Woman, Old Man and Flower, 1923 - by Max Ernst
Dada had, necessarily, a brief life. It was vivid but ephemeral; a rebellious upsurge of vital energy and rage.It resulted from the absurdity, the whole enormous "schweinerei" of WWI. The young came back from that war in a state of stupefaction, and this rage had to find an outlet. Some of the most flamboyant members of the international Dada movement were never to be heard of again as consequential artists. They had their moment of significant exasperation, and nothing came along to replace it. But not Ernst.

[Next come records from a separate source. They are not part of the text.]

(** * LaundryAI analytics pipeline: a shallow embedding and its properties

    The embedding follows [customer_analysis.py] and [laundry_analysis.py].
    Conventions:
    - a date is the number of days since 1970-01-01 (the [StartDate] column
      is parsed from calendar dates, so every timestamp is a midnight);
    - a float cell of a pandas column is [option Q]: [None] is NaN, and a
      present value is the exact rational the float stands for; sums and
      products are exact, the rounding of doubles is not modelled;
    - the customer identifier of a row is a [string]; it is empty when the
      file leaves the field empty, and that cell is a missing value to
      pandas: it equals no identifier and [count] leaves it out;
    - the scikit-learn estimators are an interface ([Sklearn]); the only
      behaviour fixed here is their input validation, which rejects a
      sample of zero rows with [ValueError], in [fit] and in [predict];
    - a Python exception is the [Raise] branch of [result]. *)

From Stdlib Require Import String ZArith QArith Qround Qminmax Bool Lia Lqa Sorted FinFun List.
Import ListNotations.
Local Open Scope Z_scope.

(** ** Exceptions *)

Inductive exn : Type :=
| ValueError
| IndexError.

Inductive result (A : Type) : Type :=
| Ok (a : A)
| Raise (e : exn).
Arguments Ok {A} a.
Arguments Raise {A} e.

Definition bind {A B : Type} (m : result A) (k : A -> result B) : result B :=
  match m with
  | Ok a => k a
  | Raise e => Raise e
  end.

Notation "x <- m ;; k" := (bind m (fun x => k))
  (at level 61, m at next level, right associativity).

(** ** Calendar arithmetic on day numbers *)

Module Calendar.

(** [Timestamp.weekday()] / [dt.dayofweek]: Monday is 0; day 0 is a Thursday. *)
Definition weekday (d : Z) : Z := (d + 3) mod 7.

From the moment he left school, he had begun assembling the materials for a long lifetime in art. More precisely he had looked into the history of his own first years with the lucidity that came from a precocious familiarity with psychoanalysis. And although he detested the Prussians' military ambitions and resented their authority over the Rhineland, he did acquire, however unconsciously or unwillingly, a Prussian determination to stick to what he wanted to do and never leave off until it was finished.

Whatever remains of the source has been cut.